(* ===== verification/PathWitness.v ===== *)
(** * A forwarded connection, run

    An executable schedule of the path: commands for the sessions, the copies
    and the sockets, each of which is shown to be a step of Path.v, and a
    request with its answer run through it. *)

From Stdlib Require Import ZArith Lia.
From S2P Require Import Prelude Frame Window WriteQueue Stream Mux MuxInv MuxOps MuxOrder MuxView Link MuxRace MuxWitness Pump MuxSim RouteCopy Forwarder Path.

#[export] Instance mlabel_eq_dec : EqDecision mlabel.
Proof. solve_decision. Defined.

(** ** Commands *)

Inductive scmd := COpen (payload : list byte) | COpened (r : nat) | CAccept | CDeliver | CFrame (f : Frame) | CSend | CDrain (r : nat) (c : drain_case).

Definition run_scmd (m : MuxSession) (c : scmd) : option (mlabel * MuxSession) :=
  match c with
  | COpen payload => match OpenStream_begin m payload with Ok (r, m') => Some (LOpen r, m') | Err _ => None end
  | COpened r =>
      if bool_decide (r ∈ m_openers m) && bool_decide (r ∈ m_acks m)
      then Some (LOpened r, OpenStream_acked m r) else None
  | CAccept => match AcceptStream m with Some (r, m') => Some (LAccept r, m') | None => None end
  | CDeliver => (λ m', (LDeliver, m')) <$> deliverAccept m
  | CFrame f =>
      match m_reader m with
      | ReadRunning => if m_closeCh m then None else if decide (frame_typed f) then Some (LFrame f, handleFrame m f) else None
      | _ => None
      end
  | CSend =>
      match Dequeue (m_writeQueue m) false with
      | DqFrame f q => if m_closeCh m then None else Some (LSend (wire m f), set_writeQueue q m)
      | _ => None
      end
  | CDrain r c => (λ m', (LDrain r (drain_output m r c), m')) <$> drainStream m r c
  end.

Lemma run_scmd_sound m c e m' r :
  run_scmd m c = Some (e, m') → mstep m e m' ∧ connected m e ∧ by_owner r e = false.
Proof.
  destruct c as [payload|r0| | |f| |r0 c]; cbn.
  - destruct (OpenStream_begin m payload) as [[r0 m1]|] eqn:E; [|done]. intros [= <- <-]. split_and!; try done. by econstructor.
  - case_bool_decide; [|done]. case_bool_decide; [|done]. intros [= <- <-]. split_and!; try done. by apply mstep_opened.
  - destruct (AcceptStream m) as [[r0 m1]|] eqn:E; [|done]. intros [= <- <-]. split_and!; try done. by constructor.
  - destruct (deliverAccept m) eqn:E; [|done]. intros [= <- <-]. split_and!; try done. by apply mstep_deliver.
  - destruct (m_reader m) eqn:Er; try done. destruct (m_closeCh m) eqn:Ec; [done|]. case_decide; [|done].
    intros [= <- <-]. split_and!; try done. by apply mstep_frame.
  - destruct (Dequeue (m_writeQueue m) false) eqn:Ed; try done. destruct (m_closeCh m) eqn:Ec; [done|].
    intros [= <- <-]. split_and!; try done. by eapply mstep_send.
  - destruct (drainStream m r0 c) eqn:E; [|done]. intros [= <- <-]. split_and!; try done. by eapply mstep_drain.
Qed.

Inductive pcmd := PReadStream | PWriteConn | PReadConn | PWriteStream.

(** The step of a copy, with the event of the stream it makes. *)
Definition run_pcmd (p : Pump) (c : pcmd) : option (plabel * Pump) :=
  let '(mkPump s conn q1 q2) := p in
  match c, q1, q2 with
  | PReadStream, CopyRead, _ =>
      match Stream.Read s 512 with
      | ReadData b s' => Some (PStream (SRead b), mkPump s' conn (CopyWrite b) q2)
      | _ => None
      end
  | PWriteConn, CopyWrite b, _ =>
      (λ conn', (PConnWrite b, mkPump s conn' CopyRead q2)) <$> conn_Write conn b
  | PReadConn, _, CopyRead =>
      match conn_Read conn 512 with
      | ConnData b conn' => Some (PConnRead b, mkPump s conn' q1 (CopyWrite b))
      | ConnEOF => Some (PEnd, mkPump s conn q1 (CopyReturned false))
      | _ => None
      end
  | PWriteStream, _, CopyWrite b =>
      match Stream.Write s b with
      | WriteOk s' => Some (PStream (SWrite b), mkPump s' conn q1 CopyRead)
      | _ => None
      end
  | _, _, _ => None
  end.

Lemma run_pcmd_sound p c l p' : run_pcmd p c = Some (l, p') → copy_step p l p'.
Proof.
  destruct p as [s conn q1 q2]. destruct c; cbn -[Stream.Read conn_Read].
  - destruct q1; try done. destruct (Stream.Read s 512) eqn:E; try done. intros [= <- <-].
    by eapply (copy_stream_read _ _ _ 512); [lia|].
  - destruct q1; try done. destruct (conn_Write conn p) eqn:E; [|done]. intros [= <- <-]. by apply copy_conn_write.
  - destruct q2; try done. destruct (conn_Read conn 512) eqn:E; try done; intros [= <- <-].
    + by eapply (copy_conn_eof _ _ _ 512).
    + by eapply (copy_conn_read _ _ _ 512); [lia|].
  - destruct q2; try done. destruct (Stream.Write s p) eqn:E; try done. intros [= <- <-]. by apply copy_stream_write.
Qed.

(** The session's step for such an event, on the stream [r]. *)
Definition call_of (r : nat) (m : MuxSession) (l : plabel) (p : Pump) : option (mlabel * MuxSession) :=
  match l with
  | PStream (SRead b) => Some (LRead r b, set_heap (<[r := p_stream p]> (m_heap m)) m)
  | PStream (SWrite b) => Some (LWrite r b, set_heap (<[r := p_stream p]> (m_heap m)) m)
  | _ => None
  end.

Lemma call_of_sound r m p l p' e m' :
  copy_step p l p' → m_heap m !! r = Some (p_stream p) → call_of r m l p' = Some (e, m') →
  ∃ ev, l = PStream ev ∧ call r ev e ∧ mstep m e m' ∧ m_heap m' !! r = Some (p_stream p').
Proof.
  intros Hs Hr. destruct Hs as [s c q n b s' Hn Hrd| | | | | | |s c q b s' Hw|]; cbn; try done; intros [= <- <-];
    eexists; (split_and!; [done|constructor| |cbn; by rewrite lookup_insert_eq]).
  - by eapply mstep_read.
  - by eapply mstep_write.
Qed.

Section run.
Context {T : Type} `{StreamUserLaws T} (r : nat).

Inductive ecmd :=
| ESession (c : scmd)
| EStart
| ECopy (c : pcmd)
| ERecv (bytes : list byte)
| ERecvEOF.

Definition run_ecmd (d : End T) (c : ecmd) : option (End T) :=
  let '(mkEnd es m u ls) := d in
  match c, u with
  | ESession c, _ =>
      match run_scmd m c with Some (e, m') => Some (mkEnd (es ++ [e]) m' (refresh r m' u) ls) | None => None end
  | EStart, NotYet =>
      match m_heap m !! r, ls with
      | Some s, [] => if decide (u_start r ∈ es) then Some (mkEnd es m (Using (u_new s)) []) else None
      | _, _ => None
      end
  | ECopy c, Using t =>
      match run_pcmd (u_pump t) c with
      | Some (l, p) =>
          match call_of r m l p with
          | Some (e, m') => Some (mkEnd (es ++ [e]) m' (Using (u_set p t)) (ls ++ [l]))
          | None =>
              match l with
              | PStream _ => None
              | _ => Some (mkEnd es m (Using (u_set p t)) (ls ++ [l]))
              end
          end
      | None => None
      end
  | ERecv bytes, Using t =>
      let p := u_pump t in
      if c_eof (p_conn p) then None
      else Some (mkEnd es m (Using (u_set (mkPump (p_stream p) (conn_recv bytes (p_conn p)) (p_toConn p) (p_toStream p)) t))
                   (ls ++ [PRecv bytes]))
  | ERecvEOF, Using t =>
      let p := u_pump t in
      Some (mkEnd es m (Using (u_set (mkPump (p_stream p) (conn_recv_eof (p_conn p)) (p_toConn p) (p_toStream p)) t))
              (ls ++ [PRecvEOF]))
  | _, _ => None
  end.

Lemma run_ecmd_sound d c d' : end_inv r d → run_ecmd d c = Some d' → estep r d d'.
Proof.
  destruct d as [es m u ls]. intros I. destruct c as [c| |c|bytes|]; cbn -[run_scmd run_pcmd].
  - destruct (run_scmd m c) as [[e m']|] eqn:E; [|done]. intros [= <-].
    destruct (run_scmd_sound _ _ _ _ r E) as (? & ? & ?). by constructor.
  - destruct u; try done. destruct (m_heap m !! r) as [s|] eqn:Hr; [|done]. destruct ls; [|done].
    case_decide; [|done]. intros [= <-]. by constructor.
  - destruct u as [|t|]; try done. destruct (run_pcmd (u_pump t) c) as [[l p]|] eqn:E; [|done].
    apply run_pcmd_sound in E as Hs. pose proof (u_copy _ _ _ Hs) as Hu.
    destruct (call_of r m l p) as [[e m']|] eqn:Ec.
    + intros [= <-]. destruct I as (Hr & _). destruct (call_of_sound _ _ _ _ _ _ _ Hs Hr Ec) as (ev & -> & ? & ? & ?).
      eapply estep_call; [exact Hu|done..|]. by rewrite u_pump_set.
    + destruct l; try done; intros [= <-]; (eapply estep_own; [exact Hu|done]).
  - destruct u as [|t|]; try done. destruct (c_eof (p_conn (u_pump t))) eqn:Ee; [done|]. intros [= <-].
    eapply estep_env; [|done]. apply u_around. destruct (u_pump t). by constructor.
  - destruct u as [|t|]; try done. intros [= <-].
    eapply estep_env; [|done]. apply u_around. destruct (u_pump t). by constructor.
Qed.
End run.

(** The agent's copy from the service has ended: it closes the stream. *)
Definition run_close (r : nat) (d : End Forward) : option (End Forward) :=
  let '(mkEnd es m u ls) := d in
  match u with
  | Using t =>
      match p_toStream (f_pump t) with
      | CopyReturned err =>
          Some (mkEnd (es ++ [LClose r]) (StreamClose m r) (Using (toStream_end t err)) (ls ++ [PStream SClose]))
      | _ => None
      end
  | _ => None
  end.

Lemma run_close_sound r d d' : end_inv r d → run_close r d = Some d' → estep r d d'.
Proof.
  destruct d as [es m u ls]. cbn. destruct u as [|t|]; try done. intros (Hr & _).
  destruct (p_toStream (f_pump t)) as [| |err|] eqn:E; try done. intros [= <-].
  eapply estep_call; [by apply fstep_toStream|done|constructor|by apply mstep_close|].
  cbn in *. unfold StreamClose. rewrite Hr. destruct (Stream.Close (p_stream (f_pump t))) as [s' b].
  destruct b; cbn; unfold onLocalClose; rewrite ?heap_maybeRemove; cbn; by rewrite lookup_insert_eq.
Qed.

Inductive cmd := OnRelay (c : ecmd) | OnAgent (c : ecmd) | AgentClose.

Definition run_cmd (r r' : nat) (ab : End BiCopy * End Forward) (c : cmd) : option (End BiCopy * End Forward) :=
  let '(a, b) := ab in
  match c with
  | OnRelay c =>
      match run_ecmd r a c with
      | Some a' => if decide (received (e_hist a') `prefix_of` sent (e_hist b)) then Some (a', b) else None
      | None => None
      end
  | OnAgent c =>
      match run_ecmd r' b c with
      | Some b' => if decide (received (e_hist b') `prefix_of` sent (e_hist a)) then Some (a, b') else None
      | None => None
      end
  | AgentClose =>
      match run_close r' b with
      | Some b' => if decide (received (e_hist b') `prefix_of` sent (e_hist a)) then Some (a, b') else None
      | None => None
      end
  end.

Fixpoint run_cmds (r r' : nat) (ab : End BiCopy * End Forward) (cs : list cmd) : option (End BiCopy * End Forward) :=
  match cs with
  | [] => Some ab
  | c :: cs => match run_cmd r r' ab c with Some ab' => run_cmds r r' ab' cs | None => None end
  end.

Lemma run_cmds_sound ca cb r r' cs a b a' b' :
  fits_ids RoleRelay ca → fits_ids RoleAgent cb → path ca cb r r' a b →
  run_cmds r r' (a, b) cs = Some (a', b') → path ca cb r r' a' b'.
Proof.
  intros Ha Hb. revert a b. induction cs as [|c cs IH]; intros a b Hp; [by intros [= <- <-]|].
  cbn -[run_cmd]. destruct (run_cmd r r' (a, b) c) as [[a1 b1]|] eqn:E; [|done]. apply IH.
  destruct (path_ends _ _ _ _ _ _ Ha Hb Hp) as [Ea Eb]. revert E. destruct c as [c|c|]; cbn -[run_ecmd run_close].
  - destruct (run_ecmd r a c) eqn:E; [|done]. case_decide; [|done]. intros [= <- <-].
    by eapply path_relay; [|by eapply run_ecmd_sound|].
  - destruct (run_ecmd r' b c) eqn:E; [|done]. case_decide; [|done]. intros [= <- <-].
    by eapply path_agent; [|by eapply run_ecmd_sound|].
  - destruct (run_close r' b) eqn:E; [|done]. case_decide; [|done]. intros [= <- <-].
    by eapply path_agent; [|by eapply run_close_sound|].
Qed.

(** ** A request and its answer *)

Definition path_config : MuxConfig := mkMuxConfig 4 65536 1048576 0 0 0.
Definition request : list byte := [x47; x45; x54].
Definition answer : list byte := [x4f; x4b].
Definition ssh : list byte := [x73; x73; x68].

Definition opening_schedule : list cmd := [
  OnRelay (ESession (COpen ssh)); OnRelay (ESession CSend);
  OnAgent (ESession (CFrame (open_frame 1 ssh))); OnAgent (ESession CSend);
  OnAgent (ESession CDeliver); OnAgent (ESession CAccept); OnAgent EStart;
  OnRelay (ESession (CFrame (ack_frame 1))); OnRelay (ESession (COpened 0)); OnRelay EStart].

Definition request_schedule : list cmd := [
  OnRelay (ERecv request); OnRelay (ECopy PReadConn); OnRelay (ECopy PWriteStream);
  OnRelay (ESession (CDrain 0 DrainChunk)); OnRelay (ESession CSend);
  OnAgent (ESession (CFrame (data_frame 1 request))); OnAgent (ECopy PReadStream); OnAgent (ECopy PWriteConn)].

Definition answer_schedule : list cmd := [
  OnAgent (ERecv answer); OnAgent (ECopy PReadConn); OnAgent (ECopy PWriteStream);
  OnAgent ERecvEOF; OnAgent (ECopy PReadConn); AgentClose;
  OnAgent (ESession (CDrain 0 DrainChunk)); OnAgent (ESession CSend);
  OnAgent (ESession (CDrain 0 DrainFIN)); OnAgent (ESession (CDrain 0 DrainFlushed)); OnAgent (ESession CSend);
  OnRelay (ESession (CFrame (data_frame 1 answer))); OnRelay (ECopy PReadStream); OnRelay (ECopy PWriteConn);
  OnRelay (ESession (CFrame (fin_frame 1)))].

Definition path_start : End BiCopy * End Forward := (new_end RoleRelay path_config, new_end RoleAgent path_config).
Definition path_run : End BiCopy * End Forward :=
  Eval vm_compute in default path_start (run_cmds 0 0 path_start (opening_schedule ++ request_schedule ++ answer_schedule)).

Lemma path_run_ok : path path_config path_config 0 0 path_run.1 path_run.2.
Proof.
  apply (run_cmds_sound path_config path_config 0 0 (opening_schedule ++ request_schedule ++ answer_schedule)
    path_start.1 path_start.2); [done..|constructor|by vm_compute].
Qed.

Definition run_relay : BiCopy := match e_use path_run.1 with Using t => t | _ => copyBidirectional (opened 0 (mkStreamConfig 0 0) []) new_conn end.
Definition run_agent : Forward := match e_use path_run.2 with Using t => t | _ => forward_dialed (opened 0 (mkStreamConfig 0 0) []) end.

Lemma path_run_once : once (e_mux path_run.1) (s_id (p_stream (b_pump run_relay))).
Proof.
  intros r1 r2 s1 s2 H1 H2 _ _.
  assert (∀ r x, m_heap (e_mux path_run.1) !! r = Some x → r = 0%nat) as Hone.
  { intros r x Hx. apply elem_of_dom_2 in Hx. revert Hx.
    change (dom (m_heap (e_mux path_run.1))) with ({[0%nat]} : gset nat). set_solver. }
  by rewrite (Hone r1 s1), (Hone r2 s2).
Qed.

Lemma path_delivery_witness :
  c_out (p_conn (f_pump run_agent)) = request ∧ c_out (p_conn (b_pump run_relay)) = answer ∧
  c_out (p_conn (f_pump run_agent)) `prefix_of` conn_received (e_log path_run.1) ∧
  c_out (p_conn (b_pump run_relay)) = conn_received (e_log path_run.2).
Proof.
  split; [by vm_compute|]. split; [by vm_compute|].
  destruct (path_delivery path_config path_config 0 0 path_run.1 path_run.2 run_relay run_agent
    eq_refl eq_refl path_run_ok eq_refl eq_refl eq_refl eq_refl path_run_once) as (H1 & _ & H3).
  split; [exact H1|]. by apply (H3 1%nat).
Defined.

(** A stream of a session with one chunk written, sent and closed moved as the
    stream machine does. *)
Lemma session_refines_streams_witness :
  ∃ payload evs s, m_heap m_done !! 0%nat = Some s ∧
    osteps (opened 1 (mkStreamConfig 65536 0) payload) evs s ∧ chunks_written evs = [[x61; x62]] ∧ SClose ∈ evs.
Proof.
  destruct (m_heap m_done !! 0%nat) as [s|] eqn:E; [|by vm_compute in E].
  destruct (session_refines_streams RoleRelay demo_config es_done m_done 0 s demo_fits run_done E)
    as (payload & evs & H1 & _ & _ & H3 & H4).
  exists payload, evs, s. split; [done|]. split; [|split; [rewrite H3; by vm_compute|apply H4; apply (bool_decide_unpack _); by vm_compute]].
  assert (s_id s = 1) as E1 by (vm_compute in E; by injection E as <-). by rewrite E1 in H1.
Defined.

DESCRIPTION OF THE TASK → Please count the lines in the material above where the word "AcceptStream" occurs, and give only the number.

RESULT → 2